La recién aprobada Ley Gobernadora de San Luis Potosí ha sido objeto de una ofensiva digna de un equipo del Super Bowl. En la opinión de hombres y mujeres que se han manifestado en contra, desde su posición como dirigentes partidistas, periodistas, columnistas, líderes religiosos, entre otros, ha sido calificada de innecesaria, de “aberración democrática”, una reforma que “excluye a la mitad de la población” y ejemplo de “discriminación inversa”, una categoría que, en términos jurídicos y de derechos humanos, simplemente no existe.
Sin embargo, las voces de quienes hoy se rasgan las vestiduras ante la “aberrante discriminación inversa”, no se escucharon cuando se postuló reiteradamente a hombres con antecedentes de violencia, ni cuando se excluyó a las mujeres de ayuntamientos y gubernaturas con mayor competitividad electoral y política o cuando se normalizó que las mujeres hicieran campaña sin financiamiento. Ahí no hubo indignación en nombre de los principios democráticos ni de la igualdad.
Este fenómeno no es nuevo. Cada vez que una acción afirmativa poner en “riesgo” privilegios históricamente naturalizados, estas descalificaciones forman parte del discurso de los “agraviados”. Desde esa lógica, quienes se sienten afectados en sus derechos por una supuesta discriminación, han olvidado el contexto de desigualdad estructural que dio origen a la reforma, por lo que argumentar que estas reformas no son necesarias es desconocer cómo opera el poder político.
Precisamente por ello, la Convención sobre la Eliminación de Todas las Formas de Discriminación contra la Mujer vincula a los Estados Parte para “[…] asegurar que haya igualdad de resultados o de facto: igualdad sustantiva. Para alcanzarla, es necesario que las leyes y políticas garanticen que las mujeres tengan las mismas oportunidades que los hombres en todas las esferas de la vida, lo que implica que el Estado tiene la obligación de garantizar las condiciones para ello y de remover todos los obstáculos para que la igualdad se alcance en los hechos”.
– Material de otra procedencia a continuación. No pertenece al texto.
(** C2.  At every step of [_crawl_internal] the number of completed
    pages plus in-flight fetches is at most [config.max_pages] (a page
    count, so not negative), and every pass of the main loop is made of
    such steps.  In particular, with [max_pages = 3] and a start page
    that links to 5 distinct internal pages, the crawl returns, with
    exactly 3 entries in its page map: whatever the order in which the
    fetches finish and however many polls find none of them finished,
    the loop is left once four of its polls were not idle (the schedule
    is longer than its idle polls plus three), and in particular once
    four polls found the oldest pending fetch finished.  Every crawl
    that returns has exactly 3 pages, the frontier still holds
    discovered URLs and none of them was fetched. *)
Theorem page_cap_enforced
    (urlparse : string -> option ParseResult) (urlparse_error : string -> string)
    (urlunparse : ParseResult -> string)
    (session_get : string -> PyExc + Response.t) (urljoin : string -> string -> string)
    (repr : string -> string)
    (parse_page : PageData.t -> string -> PyExc + PageData.t)
    (config : AuditConfig.t) (robots_data : RobotsData) :
  let reachable :=
    reachable urlparse urlparse_error urlunparse session_get urljoin repr parse_page
      config robots_data in
  let iteration :=
    iteration urlparse urlparse_error urlunparse session_get urljoin repr parse_page
      config robots_data in
  let run :=
    run urlparse urlparse_error urlunparse session_get urljoin repr parse_page
      config robots_data in
  let _crawl_internal :=
    _crawl_internal urlparse urlparse_error urlunparse session_get urljoin repr
      parse_page config robots_data in
  let seed := seed urlparse urlunparse in
  ((0 <= AuditConfig.max_pages config)%Z ->
   forall seeds st,
     reachable seeds st ->
     (Z.of_nat (size (pages st)) + Z.of_nat (length (pending_futures st))
      <= AuditConfig.max_pages config)%Z)
  /\ (forall seeds st done,
        reachable seeds st -> reachable seeds (fst (iteration done st)))
  /\ (forall start : string,
        let s0 := _normalize_url urlparse urlunparse start in
        let links :=
          links_of urlparse urlparse_error urlunparse session_get urljoin repr
            parse_page config robots_data s0 0 in
        AuditConfig.max_pages config = 3%Z ->
        (1 <= AuditConfig.max_workers config)%Z ->
        keeps_url parse_page ->
        s0 <> "" -> NoDup (s0 :: links) -> "" ∉ links -> length links = 5 ->
        (forall schedule st,
           run schedule (seed [start]) = Some st ->
           _crawl_internal [start] schedule = Returned (pages st, external_urls st)
           /\ size (pages st) = 3
           /\ todo st <> []
           /\ (forall u, u ∈ fst <$> todo st -> u ∈ visited st /\ u ∉ dom (pages st))
           /\ list_to_set (s0 :: links) ⊆ visited st)
        /\ (forall schedule,
              idle_polls urlparse urlparse_error urlunparse session_get urljoin repr
                parse_page config robots_data schedule (seed [start]) + 3
              < length schedule
              \/ 4 <= oldest_done_polls schedule ->
              exists st,
                run schedule (seed [start]) = Some st
                /\ _crawl_internal [start] schedule
                   = Returned (pages st, external_urls st)
                /\ size (pages st) = 3
                /\ todo st <> [])).
Proof.
  intros reachable iteration run _crawl_internal seed. split; [| split].
  - intros H0 seeds st R.
    apply (rtc_cap urlparse urlparse_error urlunparse session_get urljoin repr
             parse_page config robots_data _ _ R).
    now apply seed_cap.
  - intros seeds st done R. unfold reachable, CrawlerSpec.reachable in *.
    etransitivity; [exact R | apply iteration_steps].
  - intros start s0 links cap3 workers keeps start_ok distinct links_ok five.
    assert (Three : forall schedule st,
               run schedule (seed [start]) = Some st ->
               _crawl_internal [start] schedule = Returned (pages st, external_urls st)
               /\ size (pages st) = 3
               /\ todo st <> []
               /\ (forall u, u ∈ fst <$> todo st ->
                             u ∈ visited st /\ u ∉ dom (pages st))
               /\ list_to_set (s0 :: links) ⊆ visited st).
    { intros schedule st R.
      destruct (run_three_pages urlparse urlparse_error urlunparse session_get urljoin
                  repr parse_page config robots_data start cap3 workers keeps start_ok
                  distinct links_ok five schedule st R) as (S3 & _ & Ht & Hu & D).
      split; [| auto].
      subst run seed _crawl_internal. unfold Crawler._crawl_internal.
      destruct (_ <=? 0)%Z eqn:E; [apply Z.leb_le in E; lia |].
      now rewrite R. }
    split; [exact Three |].
    intros schedule Hs.
    destruct (run_three_ends urlparse urlparse_error urlunparse session_get
                urljoin repr parse_page config robots_data start cap3 workers keeps
                start_ok distinct links_ok five schedule Hs) as [st R].
    exists st. destruct (Three schedule st R) as (E & S3 & Ht & _).
    auto.
Qed.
Ahora bien, con la llamada Ley Gobernadora, si bien es cierto, existe un riesgo de instrumentalizar el discurso de género para perpetuar prácticas patrimoniales del poder, como la pretensión de “heredar” cargos a familiares, el problema no nace con la paridad; sino del patriarcado político que concibe el gobierno como propiedad privada y que se ha convertido en el verdadero verdugo de los ahora “agraviados”. Paradójicamente, reformas como la Ley Gobernadora, lejos de debilitar la democracia, al garantizar la igualdad sustantiva, la fortalecen.
En consecuencia, el debate no debe centrarse en la alternancia de género, sino en la ausencia de controles democráticos efectivos al interior de los partidos políticos contra el nepotismo y para garantizar las condiciones para alcanzar la igualdad sustantiva en el acceso a los cargos públicos.
La alternancia de género, por tanto, no constituye una aberración democrática, sino una respuesta institucional a una democracia distorsionada. En este contexto, el discurso que confunde abusos patriarcales con la paridad es solo la manifestación de un poder en modo víctima que ve en riesgo sus privilegios.
¡Felices fiestas de fin de año y próspero 2026!